TASK REQUIREMENTS: Locate the line bearing "[for ... in], [Object.keys] and [Object.values] enumerate" in the material below, then reproduce it and each following line up to and including the line bearing "([disconnect] stops at".

□ □ □ □ □ □ □

(** * comgo: decoding COMTRADE configuration (.cfg) and binary data (.dat)

    A shallow embedding of [comgo.go]: the configuration decoder [ReadCFG]
    and the sample extractor [GetAnalogChannelData], together with the parts
    of Go's standard library they call ([bytes], [strings], [strconv],
    [time], [encoding/binary]).

    Conventions.
    - A Go [[]byte] and a Go [string] are both a [list ascii] (type [bytes]);
      the conversion [string(b)] is the identity.  String constants of the
      source (error messages, map keys) are Rocq [string]s.
    - Go's fixed-width integers are [Z] with the wrap-around written out
      ([wrap16], [wrap64]); [int] is 64 bits wide.
    - A Go function that can return an error or panic returns a [result]:
      [Ok], [Err] (an [error] value was returned) or [Panic] (a run-time
      panic unwound the call).
    - [float64] and the operations on it are an interface ([Float64]); the
      theorems hold for every implementation of it. *)

From Stdlib Require Import ZArith Ascii String List Lia QArith Qround Floats Uint63.
From stdpp Require Import base gmap strings list.

Open Scope Z_scope.

(** ** Bytes *)

Abbreviation bytes := (list ascii).

(** The bytes of a string constant. *)
Definition B (s : string) : bytes := list_ascii_of_string s.

Definition byteZ (c : ascii) : Z := Z.of_nat (nat_of_ascii c).

Definition wrap (w : Z) (x : Z) : Z := x mod 2 ^ w.
Definition wrap8 : Z -> Z := wrap 8.
Definition wrap16 : Z -> Z := wrap 16.
Definition wrap64 : Z -> Z := wrap 64.

(** A signed [w]-bit integer from its unsigned bit pattern. *)
Definition signed (w : Z) (x : Z) : Z :=
  let u := wrap w x in if u <? 2 ^ (w - 1) then u else u - 2 ^ w.

(** ** Results of Go calls *)

Inductive NumErrKind := ErrSyntax | ErrRange.

Inductive error :=
| errorString (msg : string)                 (* errors.New(msg), fmt.Errorf(msg) *)
| errorf (format : string) (arg : Z)         (* fmt.Errorf(format, arg) with one %d *)
| NumError (func : string) (num : bytes) (kind : NumErrKind)  (* *strconv.NumError *)
| ParseError (layout : string) (value : bytes)               (* *time.ParseError *)
| EOF
| ErrUnexpectedEOF.

Inductive panic :=
| IndexOutOfRange (index len : Z)            (* index out of range [index] with length len *)
| SliceBoundsOutOfRange (bound cap : Z).     (* slice bounds out of range *)

Inductive result (A : Type) :=
| Ok (a : A)
| Err (e : error)
| Panic (p : panic).
Arguments Ok {A} a.
Arguments Err {A} e.
Arguments Panic {A} p.

Definition rbind {A C : Type} (r : result A) (k : A -> result C) : result C :=
  match r with
  | Ok a => k a
  | Err e => Err e
  | Panic p => Panic p
  end.

(** [xs[i]] on a Go slice or array. *)
Definition index {A : Type} (xs : list A) (i : Z) : result A :=
  if (i <? 0) || (Z.of_nat (length xs) <=? i) then Panic (IndexOutOfRange i (Z.of_nat (length xs)))
  else match xs !! Z.to_nat i with
       | Some x => Ok x
       | None => Panic (IndexOutOfRange i (Z.of_nat (length xs)))
       end.

(** ** Package bytes / strings *)

Module GoBytes.
(** * Session and presence coordinator of the quiz socket server

    A shallow embedding of the socket.io server of quizapp-socket.  The
    repository carries four revisions of the same server:

    - [Basic]    : server.ts, one registry keyed by quiz id;
    - [Scored]   : the revision that adds [score] and [update_score];
    - [Admin]    : the revision that adds [adminToken] and [admin_end_quiz];
    - [TwoIndex] : the revision that keeps two registries, one keyed by quiz
                   id and one keyed by room code, and splits joining into
                   [request_session] and [join_game]; the copy of it that
                   writes a log differs in the logging alone, which is not
                   modelled.

    Every handler runs to completion on Node's event loop, so a handler is
    one transition of the state; the only handler that suspends is
    [admin_end_quiz], which is split at its [await].  The source catches no
    exception of a handler ([admin_end_quiz] catches those of its request
    alone): a handler that throws has no transition, and a run ends there.

    Besides the registries of the source, a state holds what the runtime
    holds for the handlers: the pending timers with the data their
    callbacks close over, the suspended [admin_end_quiz] calls, the number
    of random draws made so far and the clock in milliseconds.  A socket is
    its [socket.id]; a timer handle is a number; what a handler sends is
    returned as a list of actions, in the order of the calls. *)

From stdpp Require Import gmap strings list.
From Stdlib Require Import String Ascii NArith ZArith Lia List Bool.
Import ListNotations.
Open Scope string_scope.

(** ** Plain JavaScript objects used as dictionaries

    [for ... in], [Object.keys] and [Object.values] enumerate the own
    properties of an ordinary object with the array-index keys first, in
    ascending numeric order, and then the other string keys in the order of
    their creation.  The handlers depend on that order ([disconnect] stops at
    the first session that holds the socket), so an object is an association
    list kept in enumeration order.

    An object literal also inherits the members of [Object.prototype], and
    [o[k]] yields the inherited member when [o] has no own property [k].
    The registries are indexed by quiz ids and room codes that the client
    chooses, so the handlers that read [registry[key]] distinguish three
    cases: an own property ([get] answers it), an inherited member
    ([inherited]), and [undefined].  The rosters are indexed by the socket
    ids that socket.io generates. *)

Module JsObject.

Definition digit (c : ascii) : option N :=
  let n := N_of_ascii c in
  if ((48 <=? n) && (n <=? 57))%N then Some (n - 48)%N else None.

Fixpoint digits (acc : N) (s : string) : option N :=
  match s with
  | EmptyString => Some acc
  | String c s' =>
      match digit c with
      | Some d => digits (10 * acc + d)%N s'
      | None => None
      end
  end.

(** An array index is a canonical numeric string below 2^32 - 1. *)
Definition array_index (k : string) : option N :=
  match k with
  | EmptyString => None
  | String "0"%char EmptyString => Some 0%N
  | String "0"%char _ => None
  | _ =>
      match digits 0 k with
      | Some n => if (n <? 4294967295)%N then Some n else None
      | None => None
      end
  end.

(** [precedes k k'] : a property [k] that is being created is enumerated
    before the existing property [k']. *)
Definition precedes (k k' : string) : bool :=
  match array_index k, array_index k' with
  | Some n, Some n' => (n <? n')%N
  | Some _, None => true
  | None, _ => false
  end.

(** The members of [Object.prototype].  Each is a function, and
    ["__proto__"] reads the prototype object itself: a truthy value that has
    none of the properties of a session ([roomCode], [players],
    [cleanupTimeout] read as [undefined] on it).  None is enumerable, so
    [for ... in], [Object.keys] and [Object.values] skip them. *)
Definition prototype_names : list string :=
  [ "constructor"; "__defineGetter__"; "__defineSetter__"; "hasOwnProperty";
    "__lookupGetter__"; "__lookupSetter__"; "isPrototypeOf";
    "propertyIsEnumerable"; "toString"; "valueOf"; "__proto__";
    "toLocaleString" ].

(** [k] names a member that every object literal inherits. *)
Definition inherited (k : string) : bool :=
  existsb (String.eqb k) prototype_names.

Section Object.
Context {V : Type}.

Definition t : Type := list (string * V).

Definition empty : t := [].

(** The own property [k] of [o].  [o[k]] is this value when there is one;
    otherwise it is the inherited member when [inherited k], and
    [undefined] when not. *)
Fixpoint get (k : string) (o : t) : option V :=
  match o with
  | [] => None
  | (k', v) :: rest => if String.eqb k k' then Some v else get k rest
  end.

Fixpoint create (k : string) (v : V) (o : t) : t :=
  match o with
  | [] => [(k, v)]
  | (k', v') :: rest =>
      if precedes k k' then (k, v) :: o else (k', v') :: create k v rest
  end.

Fixpoint overwrite (k : string) (v : V) (o : t) : t :=
  match o with
  | [] => []
  | (k', v') :: rest =>
      if String.eqb k k' then (k', v) :: rest else (k', v') :: overwrite k v rest
  end.
(** * Reviewer Assignment Engine of pull_request_manager

    A shallow embedding of [internal/service/service.go] (the engine),
    [internal/repository/postgres/repo.go] (the storage contract's only
    implementation), [internal/models] and the [Repository] interface,
    followed by the properties of the engine.

    Conventions.
    - Go's [int] is [Z].  Every integer the engine computes is a slice
      length, a loop counter bounded by one, or an identifier read back from
      storage, so no arithmetic leaves the 64-bit range and no wrap-around
      is written out.
    - A Go function returning [(T, error)] returns an [outcome T]; a Go
      panic (index out of range, [make] with a negative length,
      [rand.Intn] with a non-positive bound) is the third outcome [Panic].
    - Stateful code is a function from the state to an outcome and the next
      state: the state is kept when an error is returned, as in Go.
    - [context.Context] and the [slog] logger carry no data the engine
      reads back; they are left out. *)

From stdpp Require Import base tactics option list numbers strings pretty.

Open Scope Z_scope.

(** ** Errors: [errors.New], [fmt.Errorf] with [%w], [errors.Is] *)

Inductive error : Type :=
  | errors_New (text : string)
  | fmt_Errorf (before : string) (wrapped : error) (after : string).

#[global] Instance error_eq_dec : EqDecision error.
Proof. solve_decision. Defined.

(** [err.Error()] *)
Fixpoint Error (e : error) : string :=
  match e with
  | errors_New text => text
  | fmt_Errorf before wrapped after => before +:+ Error wrapped +:+ after
  end.
(** On a log of complete records followed by fewer than 12 bytes the loop
    indexes every record and stops without an error. *)
Lemma load_loop_log entries : forall pre tail mapping,
  complete_records entries -> len tail < 12 ->
  load_loop {| content := pre ++ log_of entries ++ tail; pos := len pre |} mapping
  = Ok (index_from (len pre) entries mapping).
Proof.
  induction entries as [|[key rec] entries IH]; intros pre tail m Hc Ht.
  - rewrite load_loop_step. change (pre ++ log_of [] ++ tail) with (pre ++ tail).
    now rewrite load_record_short.
  - apply Forall_cons in Hc as [(ts & v & Hd) Hc]. cbn [fst snd] in Hd.
    rewrite load_loop_step.
    unfold log_of. cbn [fmap list_fmap concat snd]. fold (log_of entries).
    rewrite <- (app_assoc rec).
    erewrite load_record_at; [|eexists _, _; eauto|exact Hd].
    cbn [tell pos index_from].
    rewrite <- len_app.
    replace (pre ++ rec ++ log_of entries ++ tail)
      with ((pre ++ rec) ++ log_of entries ++ tail) by now rewrite <- app_assoc.
    rewrite IH by done. now rewrite len_app.
Qed.
Lemma bullet_line_written (acc : list point) (x : point) :
  Shape.point_wf x ->
  bullet_line acc (Shape.point_text x) = Ok (acc ++ [x]).
Proof.
  intros (Hstar & Hnlt & Hcolon & Hd & Hs & Hnld & Hdash & Hplain).
  destruct x as [t d]. cbn [title description] in *.
  pose proof (stripped_rstrip d Hd Hs) as Hr.
  unfold Shape.point_text. cbn [title description].
  destruct t as [|c t].
  - cbn [truthy]. unfold bullet_line.
    assert (strip ("- " +++ d) = "- " +++ d) as ->.
    { unfold strip.
      assert (lstrip ("- " +++ d) = "- " +++ d) as -> by reflexivity.
      rewrite rstrip_app_nonempty by (rewrite Hr; exact Hd).
      now rewrite Hr. }
    assert (startswith "- " ("- " +++ d) = true) as -> by reflexivity.
    cbn [orb]. change (skipn 2 ("- " +++ d)) with d.
    assert (Re.match_at Pat.bullet_title d = None) as ->.
    { unfold Re.match_at, Pat.bullet_title.
      cbn [Re.seq Re.run Re.txt].
      specialize (Hplain eq_refl). apply lit_rest_startswith in Hplain.
      now rewrite Hplain. }
    destruct d; [congruence | reflexivity].
  - cbn [truthy]. unfold bullet_line.
    assert (strip ("- **" +++ (c :: t) +++ "** - " +++ d)
            = "- **" +++ (c :: t) +++ "** - " +++ d) as ->.
    { unfold strip.
      assert (lstrip ("- **" +++ (c :: t) +++ "** - " +++ d)
              = "- **" +++ (c :: t) +++ "** - " +++ d) as -> by reflexivity.
      rewrite !app_assoc.
      rewrite rstrip_app_nonempty by (rewrite Hr; exact Hd).
      now rewrite Hr. }
    assert (startswith "- " ("- **" +++ (c :: t) +++ "** - " +++ d) = true)
      as -> by reflexivity.
    cbn [orb].
    change (skipn 2 ("- **" +++ (c :: t) +++ "** - " +++ d))
      with ("**" +++ (c :: t) +++ "** - " +++ d).
    destruct (bullet_title_match (c :: t) d) as [n ->]; try assumption;
      [discriminate | apply Hdash; discriminate |].
    cbn [Re.group Re.lookup Re.m_groups Nat.eqb bind]. rewrite Hcolon.
    reflexivity.
Qed.

Lemma bullet_lines_written (xs : list point) :
  forall acc,
    Forall Shape.point_wf xs ->
    for_each bullet_line (map Shape.point_text xs) acc = Ok (acc ++ xs).
Proof.
  induction xs as [|x xs IH]; intros acc Hall; cbn [map for_each].
  - now rewrite app_nil_r.
  - inversion Hall as [|? ? Hx Hxs]; subst.
    rewrite (bullet_line_written acc x Hx). cbn [bind].
    rewrite (IH _ Hxs). now rewrite <- app_assoc.
Qed.

Lemma point_text_one_line (x : point) :
  Shape.point_wf x -> ~ In nl (Shape.point_text x).
Proof.
  intros (_ & Hnlt & _ & _ & _ & Hnld & _). unfold Shape.point_text.
  destruct (truthy (title x)); intros H.
  - apply in_app_or in H. destruct H as [H | H].
    { cbn in H. intuition discriminate. }
    apply in_app_or in H. destruct H as [H | H]; [contradiction |].
    apply in_app_or in H. destruct H as [H | H]; [| contradiction].
    cbn in H. intuition discriminate.
  - apply in_app_or in H. destruct H as [H | H]; [| contradiction].
    cbn in H. intuition discriminate.
Qed.


(** A core that is referred to as a core of the package of the board
    itself (the second part of [build.core] is the package of the FQBN)
    is built with the platform release of the board. *)
Theorem ResolveFQBN_core_of_own_package (pm : PackageManager) (fqbn : FQBN)
    aPackage platform release aBoard properties first parts :
  resolves_board pm fqbn aPackage platform release aBoard properties →
  gostrings.Split (default "" (properties !! "build.core")) ":"
    = first :: FQBN_Package fqbn :: parts →
  ResolveFQBN fqbn pm =
    (Returns {| targetPackage := Some aPackage;
                platformRelease := Some release;
                board := Some aBoard;
                buildProperties := Some properties;
                buildPlatformRelease := Some release;
                err := None |}, pm).
Proof.
  intros Hboard Hcore.
  destruct Hboard as (Hp & Hpl & Hi & Hb & Hprops).
  unfold ResolveFQBN, mbind, mret, PM_bind, PM_ret, load_packages; simpl.
  rewrite Hp, Hpl, Hi, Hb, Hprops, Hcore. simpl. by rewrite Hp, Hpl, Hi.
Qed.

End ResolveFQBN_more.

(** *** The lookups of the package manager *)
Section lookups_properties.
Import cores packagemanager.
Context `{Methods} `{MapRange} `{BoardMethods}.

Ltac run_pm :=
  unfold mbind, mret, PM_bind, PM_ret, load_packages; simpl.

(** A loop over a map meets exactly the entries of the map. *)
Lemma elem_of_range {A : Type} (m : gmap string A) (k : string) (x : A) :
  (k, x) ∈ range m ↔ m !! k = Some x.
Proof. by rewrite (range_perm _ m), elem_of_map_to_list. Qed.

Lemma range_empty {A : Type} : range (∅ : gmap string A) = [].
Proof.
  apply Permutation_nil_r. by rewrite (range_perm _ ∅), map_to_list_empty.
Qed.

(** [FindToolDependency] never panics and never writes; it finds a
    release exactly when the registry has the packager of the dependency,
    that package has the tool, and the tool has a release of the version,
    and then returns that release, installed or not. *)
Theorem FindToolDependency_registry (dep : ToolDependency) (pm : PackageManager) :
  ∃ found,
    FindToolDependency dep pm = (Returns found, pm) ∧
    ∀ rel, found = Some rel ↔
      ∃ aPackage aTool,
        Packages_Packages (packages pm) !! ToolPackager dep = Some aPackage ∧
        Package_Tools aPackage !! ToolName dep = Some aTool ∧
        Tool_Releases aTool !! ToolVersion dep = Some rel.
Proof.
  eexists. split; [apply FindToolDependency_lookup |].
  intros rel. unfold lookup_dependency, GetRelease.
  destruct (Packages_Packages (packages pm) !! ToolPackager dep)
    as [aPackage|]; simpl; [| by split; [| intros (? & ? & ? & _)]].
  destruct (Package_Tools aPackage !! ToolName dep) as [aTool|] eqn:Ht; simpl.
  - split; [by eauto |]. intros (? & ? & [= <-] & Ht' & ?). congruence.
  - split; [done |]. intros (? & ? & [= <-] & Ht' & _). congruence.
Qed.

(** The chain [Package(..).Tool(..).Release(..).Get()] reports the first
    link that is missing and nothing after it: an unknown package whatever
    the tool and the version, an unknown tool of a known package whatever
    the version, an unknown version of a known tool; with all three known
    it returns the release and no error.  It never panics. *)
Theorem release_of_first_missing
    (packager name version : string) (pm : PackageManager) :
  release_of packager name version pm =
    (Returns
       match Packages_Packages (packages pm) !! packager with
       | None => (None, Some (PackageNotFound packager))
       | Some aPackage =>
           match Package_Tools aPackage !! name with
           | None => (None, Some (ToolNotFound name (Package_Name aPackage)))
           | Some aTool =>
               match Tool_Releases aTool !! version with
               | None =>
                   (None, Some (ReleaseNotFound version
                                  (Tool_String (Tool_ref aTool))))
               | Some rel => (Some rel, None)
               end
           end
       end, pm).
Proof.
  unfold release_of, PackageManager_Package. run_pm.
  destruct (Packages_Packages (packages pm) !! packager) as [aPackage|];
    simpl; [| done].
  unfold packageActions_Tool; simpl.
  destruct (Package_Tools aPackage !! name) as [aTool|]; simpl; [| done].
  unfold toolActions_Release, GetRelease; simpl.
  by destruct (Tool_Releases aTool !! version).
Qed.
(** * Strike specifications: a shallow embedding of src/core/SkStrikeSpec.cpp

    The factories of [SkStrikeSpecStorage] normalise a font, a paint, surface
    properties, scaler-context flags and a matrix, hand them to the descriptor
    builder and keep the descriptor, the effects, the typeface and a
    strike-to-source ratio.  The resolvers hand that data to a strike cache.

    Scalars are IEEE binary32 values, computed with the operations of
    [SpecFloat]; integers are [Z]. *)

From Stdlib Require Import ZArith Bool List Lia.
From Stdlib Require Import Floats.SpecFloat.
Import ListNotations.
Local Open Scope Z_scope.

(** ** SkScalar: binary32 arithmetic *)

Module Scalar.

Definition prec : Z := 24.
Definition emax : Z := 128.

(** [typedef float SkScalar]. *)
Definition SkScalar : Set := spec_float.

(** Conversion of a C integer to [float], round to nearest even:
    [SkIntToScalar(n)] and the cast [(SkScalar)n]. *)
Definition SkIntToScalar (n : Z) : SkScalar := binary_normalize prec emax n 0 false.

Definition SK_Scalar1 : SkScalar := SkIntToScalar 1.
Definition SK_Scalar0 : SkScalar := S754_zero false.

(** The C++ operators [/] and [*] on [float], each rounded to binary32
    (round to nearest, ties to even); a division by zero is the IEEE one
    and gives an infinity or NaN. *)
Definition sk_div (x y : SkScalar) : SkScalar := SFdiv prec emax x y.
Definition sk_mul (x y : SkScalar) : SkScalar := SFmul prec emax x y.

(** [floorf]: the largest integral value not above [x]; zeros, infinities
    and NaN are returned as they are, and the sign of a zero result is the
    sign of [x]. *)
Definition sk_float_floor (x : SkScalar) : SkScalar :=
  match x with
  | S754_finite s m e =>
      if 0 <=? e then x
      else
        let q := Z.shiftr (Z.pos m) (- e) in
        let inexact := negb (Z.shiftl q (- e) =? Z.pos m) in
        let n := if s && inexact then q + 1 else q in
        match n with
        | Z0 => S754_zero s
        | _ => binary_normalize prec emax (if s then - n else n) 0 s
        end
  | _ => x
  end.

(** [#define SkScalarFloorToScalar(x) sk_float_floor(x)]. *)
Definition SkScalarFloorToScalar (x : SkScalar) : SkScalar := sk_float_floor x.

(** The comparisons [<] and [<=] of C++ on [float] (false on NaN). *)
Definition sk_lt (x y : SkScalar) : bool := SFltb x y.
Definition sk_le (x y : SkScalar) : bool := SFleb x y.

(** A well-formed binary32 datum: the mantissa and exponent of a finite
    value are the canonical ones. *)
Definition well_formed (x : SkScalar) : bool := valid_binary prec emax x.

End Scalar.
Import Scalar.

(** ** Data model *)

Module SkFontHinting.
Inductive t : Set := kNone | kSlight | kNormal | kFull.
End SkFontHinting.

Module Edging.
Inductive t : Set := kAlias | kAntiAlias | kSubpixelAntiAlias.
End Edging.

(** The scaler-context flags, a bit set held in a [uint32_t]. *)
Module SkScalerContextFlags.
Definition t : Set := Z.
Definition kNone : t := 0.
Definition kFakeGamma : t := Z.shiftl 1 0.
Definition kBoostContrast : t := Z.shiftl 1 1.
Definition kFakeGammaAndBoostContrast : t := Z.lor kFakeGamma kBoostContrast.
End SkScalerContextFlags.
(** * SSD1681 e-paper driver (ssd1681_driver.py): shallow embedding

    The driver object keeps two bit-packed planes ([buffer] for the
    black/white RAM, [red_buffer] for the red RAM), maps canvas coordinates
    to a byte and a bit of those planes according to a mounting
    orientation, renders text from an 8x8 font table and talks to the
    controller over SPI with a polled busy line.

    Python integers are [Z] (floor division and modulo are [Z.div] and
    [Z.modulo]), a [bytearray] is a [list Z] with Python's indexing rules
    written out, exceptions are outcomes of a small state-and-exception
    monad, and the collaborators reached through the pins, the SPI bus and
    the [time] module are fields of an explicit board state. *)

From Stdlib Require Import ZArith Lia Ascii String.
From stdpp Require Import base list gmap strings.

Local Open Scope Z_scope.

(** ** Constants of the module *)

Definition CMD_SW_RESET : Z := 0x12.
Definition CMD_GATE_DRIVING_VOLTAGE : Z := 0x01.
Definition CMD_DATA_ENTRY_MODE : Z := 0x11.
Definition CMD_SET_RAM_X_RANGE : Z := 0x44.
Definition CMD_SET_RAM_Y_RANGE : Z := 0x45.
Definition CMD_SET_RAM_X_COUNTER : Z := 0x4E.
Definition CMD_SET_RAM_Y_COUNTER : Z := 0x4F.
Definition CMD_WRITE_RAM_BW : Z := 0x24.
Definition CMD_WRITE_RAM_RED : Z := 0x26.
Definition CMD_LOAD_LUT : Z := 0x22.
Definition CMD_ACTIVATE_DISPLAY : Z := 0x20.
Definition CMD_DISPLAY_UPDATE : Z := 0x22.
Definition CMD_MASTER_ACTIVATE : Z := 0x20.
Definition CMD_DEEP_SLEEP : Z := 0x10.
Definition CMD_SOFT_START : Z := 0x0C.

Definition UPDATE_MODE_FULL : Z := 0xF7.
Definition DATA_ENTRY_MODE_DEFAULT : Z := 0x03.

Definition COLOR_WHITE : Z := 0.
Definition COLOR_BLACK : Z := 1.
Definition COLOR_RED : Z := 2.

Definition ORIENTATION_0 : Z := 0.
Definition ORIENTATION_90 : Z := 1.
Definition ORIENTATION_180 : Z := 2.
Definition ORIENTATION_270 : Z := 3.

(** ** The board: pins, bus and clock *)

(** One [spi.write]: the level of the data/command line while the bytes
    were clocked out, and the bytes. *)
Record transfer := Transfer { on_dc : Z; payload : list Z }.

(** What the driver reaches through [self.spi], [self.cs], [self.dc],
    [self.rst], [self.busy] and the [time] module.  [busy_line t] is the
    level of the busy input at time [t] (milliseconds); [ticks] is what
    [time.ticks_ms()] returns, taken without wrap-around; a
    [time.sleep_ms n] started at time [t] lasts [n] plus [overrun t]
    milliseconds. *)
Record Board := mkBoard {
  spi_log : list transfer;
  cs : Z;
  dc : Z;
  rst : Z;
  busy_line : Z -> bool;
  ticks : Z;
  overrun : Z -> N
}.

(** ** The driver object *)

Record SSD1681 := mkSSD1681 {
  board : Board;
  width : Z;
  height : Z;
  orientation : Z;
  _buffer_size : Z;
  buffer : list Z;
  red_buffer : list Z
}.

Definition with_board (bd : Board) (self : SSD1681) : SSD1681 :=
  mkSSD1681 bd (width self) (height self) (orientation self)
            (_buffer_size self) (buffer self) (red_buffer self).

(** The two bytearray objects a caller can hand to [_set_pixel_buffer]:
    [self.buffer] and [self.red_buffer].  Passing the object and mutating
    it in place is passing the name of the field and updating the field. *)
Inductive plane := Primary | Accent.

Definition get_plane (p : plane) (self : SSD1681) : list Z :=
  match p with Primary => buffer self | Accent => red_buffer self end.

Definition set_plane (p : plane) (b : list Z) (self : SSD1681) : SSD1681 :=
  match p with
  | Primary => mkSSD1681 (board self) (width self) (height self)
                 (orientation self) (_buffer_size self) b (red_buffer self)
  | Accent => mkSSD1681 (board self) (width self) (height self)
                 (orientation self) (_buffer_size self) (buffer self) b
  end.

(** ** Python sequences *)

(** [[v] * n]: the empty list when [n] is not positive. *)
Definition py_repeat (v : Z) (n : Z) : list Z := replicate (Z.to_nat n) v.

(** [bytearray(items)] on MicroPython keeps the low eight bits of every
    item. *)
Definition bytearray (items : list Z) : list Z := (fun v => Z.land v 0xFF) <$> items.

(** Position designated by a Python subscript [i] in a sequence of [n]
    items: counted from the end when negative, none when out of range. *)
Definition py_index (n : nat) (i : Z) : option nat :=
  if (0 <=? i) && (i <? Z.of_nat n) then Some (Z.to_nat i)
  else if (- Z.of_nat n <=? i) && (i <? 0) then Some (Z.to_nat (Z.of_nat n + i))
  else None.

Definition getitem (b : list Z) (i : Z) : option Z :=
  k ← py_index (length b) i; b !! k.

Definition setitem (b : list Z) (i : Z) (v : Z) : option (list Z) :=
  k ← py_index (length b) i; Some (<[k := v]> b).

(** [range(n)] *)
Definition range (n : Z) : list Z := seqZ 0 n.

(** ** Drawing code: state and exceptions *)

Inductive exn := IndexError | KeyError.

(** A call either returns a value or raises; in both cases the object is
    left in some state. *)
Inductive outcome (A : Type) :=
| Ok (a : A) (self : SSD1681)
| Raised (e : exn) (self : SSD1681).
Arguments Ok {A} a self.
Arguments Raised {A} e self.

Definition final {A} (o : outcome A) : SSD1681 :=
  match o with Ok _ s => s | Raised _ s => s end.

Definition M (A : Type) : Type := SSD1681 -> outcome A.

Definition ret {A} (a : A) : M A := fun self => Ok a self.

Definition raise {A} (e : exn) : M A := fun self => Raised e self.

Definition bind {A B} (c : M A) (k : A -> M B) : M B := fun self =>
  match c self with
  | Ok a self' => k a self'
  | Raised e self' => Raised e self'
  end.

Declare Scope py_scope.
Delimit Scope py_scope with py.
Notation "x ← c ; k" := (bind c (fun x => k))
  (at level 20, c at level 100, k at level 200, only parsing) : py_scope.
Notation "c ;; k" := (bind c (fun _ => k))
  (at level 100, k at level 200, only parsing, right associativity) : py_scope.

□ □ □ □ □ □ □

SOLUTION BELOW:
    [for ... in], [Object.keys] and [Object.values] enumerate the own
    properties of an ordinary object with the array-index keys first, in
    ascending numeric order, and then the other string keys in the order of
    their creation.  The handlers depend on that order ([disconnect] stops at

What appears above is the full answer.